Figure 2.

Reduced expression of EPB41L3 in ESCC is due to methylation. (A) Methylation-specific polymerase chain reaction analysis of the seven cell lines revealed that EPB41L3 was partially methylated in all six ESCC cell lines while it was unmethylated in the normal Het-1a cells. (B) Representation schematic of the pyrosequencing results for the methylation status of the CpG promoter in the seven cell lines tested. Gray boxes indicate exons. Vertical bars indicate CpG sites examined for methylation.

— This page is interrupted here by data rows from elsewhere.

(** What the decorator does after the formatter: the marker and the old limit. *)
Lemma limit_output total t limit marker mx (ov : bool) st :
  length marker ≤ limit → length total + limit ≤ string_max_size → mx ≤ string_max_size →
  holds (length total + limit) (total ++ t) (full st (length total + limit) ov []) →
  ∃ b,
    ((if ov then
        match marker with
        | [] => sm_modify (set_overflow false)
        | _ => set_max_size (length total + limit - length marker);; set_max_size string_max_size;;
               sm_modify (set_overflow false);; append marker;; mret ()
        end
      else mret ());; set_max_size mx) (full st (length total + limit) ov []) = (Ok (), b) ∧
    holds mx (total ++ limited limit marker t) b.
Proof.
  intros Hm Hroom Hmx H%holds_elim. unfold limited. destruct ov.
  - pose proof (cut_length _ _ _ H) as [Hst Hlen]. rewrite length_app in Hlen. apply cut_unit in H. subst st.
    destruct (Nat.leb_spec (length t) limit); [lia|]. rewrite sm_bind_run. destruct marker as [|c marker].
    + rewrite take_app, take_ge, Nat.add_sub_swap, Nat.sub_diag in * by lia. cbn.
      rewrite app_nil_r, Nat.sub_0_r. by apply (restore_holds mx (total ++ take limit t)).
    + set (mk := c :: marker) in *.
      rewrite sm_bind_run, set_max_size_run by lia. cbn iota beta. rewrite sm_bind_run, set_max_size_run by lia.
      cbn iota beta. sm_step. unfold set_overflow, full; cbn [storage max_size storage_overflow put_area].
      fold (full (take string_max_size (take (length total + limit - length mk)
        (take (length total + limit) (total ++ t)))) string_max_size false []).
      rewrite !take_take, take_app_ge by lia.
      replace (_ `min` _ - length total) with (limit - length mk) by lia.
      rewrite sm_bind_run, append_run.
      destruct (Nat.leb_spec (length mk) (string_max_size - length (total ++ take (limit - length mk) t))) as [_|Hbad].
      * cbn [mret sm_ret]. rewrite <-(assoc_L (++)). apply (restore_holds mx); done.
      * rewrite length_app, length_take in Hbad. lia.
  - destruct H as [-> Hle]. rewrite length_app in Hle. destruct (Nat.leb_spec (length t) limit); [|lia].
    by apply (restore_holds mx).
Qed.

Lemma on_buf_bind {X Y} (m : sm streambuf X) (k : X → sm streambuf Y) s :
  on_buf (m ≫= k) s = (on_buf m ≫= λ x, on_buf (k x)) s.
Proof. unfold on_buf, mbind, sm_bind. by destruct (m (sb s)) as [[] b]. Qed.

Lemma on_buf_seq {X Y} (m : sm streambuf X) (k : sm streambuf Y) (k' : sm stream Y) :
  (∀ s, k' s = on_buf k s) → ∀ s, (on_buf m;; k') s = on_buf (m;; k) s.
Proof.
  intros Hk s. rewrite on_buf_bind, !sm_bind_run. by destruct (on_buf m s) as [[] s'].
Qed.

Lemma sm_bind_eq {St X Y} (m m' : sm St X) (k : X → sm St Y) s : m s = m' s → (m ≫= k) s = (m' ≫= k) s.
Proof. intros E. by rewrite !sm_bind_run, E. Qed.

Lemma finish_on_buf (ov : bool) marker n mx s :
  ((if ov then
      match marker with
      | [] => on_buf (sm_modify (set_overflow false))
      | _ => on_buf (set_max_size n);; on_buf (set_max_size string_max_size);;
             on_buf (sm_modify (set_overflow false));; on_buf (append marker);; mret ()
      end
    else mret ());; on_buf (set_max_size mx)) s =
  on_buf ((if ov then
             match marker with
             | [] => sm_modify (set_overflow false)
             | _ => set_max_size n;; set_max_size string_max_size;;
                    sm_modify (set_overflow false);; append marker;; mret ()
             end
           else mret ());; set_max_size mx) s.
Proof.
  rewrite on_buf_bind. apply sm_bind_eq. destruct ov; [|by destruct s].
  destruct marker as [|c marker]; [done|]. do 4 (revert s; apply on_buf_seq; intros s). by destruct s.
Qed.

(** What the decorator does before the formatter. *)
Lemma decorator_enters limit marker (m : sm stream unit) mx total s :
  length total + limit ≤ string_max_size → good s → holds mx total (sb s) →
  if length total <=? mx then
    max_size_decorator limit marker m s =
      sm_catch (m;; finish_limited mx marker) (λ e, restore_limit mx;; sm_throw e)
        (with_sb (full total (length total + limit) false []) s)
  else ∃ b, max_size_decorator limit marker m s = (Ok (), with_sb b s) ∧ holds mx total b ∧ storage_overflow b.
Proof.
  intros Hroom Hg H. destruct (stream_flush_run _ _ _ Hg H) as (st & ov & E & H1 & _).
  unfold max_size_decorator. rewrite sm_bind_run, E. sm_step. cbn [with_sb sb full storage_overflow].
  pose proof (holds_elim _ _ _ _ H1) as H2. destruct ov.
  { pose proof (cut_length _ _ _ H2). destruct (Nat.leb_spec (length total) mx); [lia|]. by eexists. }
  destruct H2 as [-> Hle]. destruct (Nat.leb_spec (length total) mx); [|lia].
  cbv zeta. sm_step. erewrite on_buf_run by (apply get_storage_run). cbv iota beta. sm_step.
  destruct (Nat.leb_spec limit (string_max_size - length total)); [|lia].
  erewrite on_buf_run by (apply set_max_size_run; lia). rewrite take_ge by lia.
  by destruct (Nat.ltb_spec (length total + limit) (length total)); [lia|].
Qed.

(** The decorator around code that gives the stream the text [t]. *)
Lemma decorator_holds limit marker t (m : sm stream unit) mx total s :
  length marker ≤ limit → length total + limit ≤ string_max_size → mx ≤ string_max_size →
  good s → holds mx total (sb s) →
  (∀ s', good s' → holds (length total + limit) total (sb s') →
    ∃ s'', m s' = (Ok (), s'') ∧ holds (length total + limit) (total ++ t) (sb s'') ∧ good s'') →
  ∃ s', max_size_decorator limit marker m s = (Ok (), s') ∧
    holds mx (total ++ limited limit marker t) (sb s') ∧ good s'.
Proof.
  intros Hm Hroom Hmx Hg H Hsub. pose proof (decorator_enters limit marker m mx total s Hroom Hg H) as He.
  destruct (Nat.leb_spec (length total) mx) as [Hle|Hle].
  2:{ destruct He as (b & -> & Hb & Hov). eexists. split; [done|]. by split; [apply holds_overflowed|]. }
  rewrite He. destruct (Hsub (with_sb (full total (length total + limit) false []) s)) as (s2 & E2 & H2 & Hg2);
    [done|by apply holds_intro; split; [|lia]|].
  destruct (stream_flush_run _ _ _ Hg2 H2) as (st2 & ov2 & E3 & H3 & _).
  destruct (limit_output total t limit marker mx ov2 st2 Hm Hroom Hmx H3) as (b & Eb & Hb).
  exists (with_sb b s2). split; [|done]. unfold sm_catch, finish_limited. rewrite sm_bind_run, E2.
  sm_step. rewrite E3. sm_step. cbn [with_sb sb full storage_overflow max_size].
  by erewrite finish_on_buf, on_buf_run by exact Eb.
Qed.

Lemma run_formatter_holds f : formatter_ok f → ∀ mx total s,
  length total + room f ≤ string_max_size → mx ≤ string_max_size → good s → holds mx total (sb s) →
  ∃ s', run_formatter f s = (Ok (), s') ∧ holds mx (total ++ output f) (sb s') ∧ good s'.
Proof.
  induction f as [o|f IHf g IHg|limit marker f IH]; cbn [formatter_ok room run_formatter output];
    intros Hok mx total s Hroom Hmx Hg H.
  - destruct (run_op_holds mx total o s) as (s' & E & [H' _] & Hg'); [by split; [|left]|].
    exists s'. split; [done|]. split; [done|]. destruct o; by rewrite ?Hg'.
  - destruct Hok as [Hf Hg']. destruct (IHf Hf mx total s) as (s1 & E1 & H1 & Hg1); [lia|done..|].
    pose proof (output_room f Hf).
    destruct (IHg Hg' mx (total ++ output f) s1) as (s2 & E2 & H2 & Hg2); [rewrite length_app; lia|done..|].
    exists s2. rewrite sm_bind_run, E1. by rewrite (assoc_L (++)).
  - destruct Hok as [Hm Hok]. apply decorator_holds; [done|lia|done..|].
    intros s' Hg' H'. by apply IH; [done|lia|lia|..].
Qed.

Black, gray, and white circles represent hypermethylation, partial methylation and nonmethylation, respectively. The schematic illustrates the representative results of pyrosequencing of a cytosine residue(s) at −141551, −141494, −141439 and −141379 bp of the EPB41L3 promoter. (C) Treatment with 5-Aza-2-deoxygcitidine restored the expression of EPB41L3 in ESCC lines, suggesting that downregulation of EPB41L3 in ESCC is due to methylation. (D) Reverse transcription-quantitative polymerase chain reaction analyses revealed that EPB41L3 expression was increased in ESCC cell lines following 5-Aza-2-deoxygcitidine treatment. The increase was most evident in the KYSE-510 cells. In the other cell lines, although an increase was observed, this was not as evident as in the KYSE-510 cells. (E) Western blot analyses revealed that EPB41L3 expression was increased in KYSE-150 and KYSE-510 cells following 5-Aza-2-deoxygcitidine treatment. EPB41L3, erythrocyte membrane protein band 4.1 like 3; ESCC, esophageal squamous cell carcinoma; M, methylated primer; U, unmethylated primer; 5aza, 5-Aza-2-deoxygcitidine.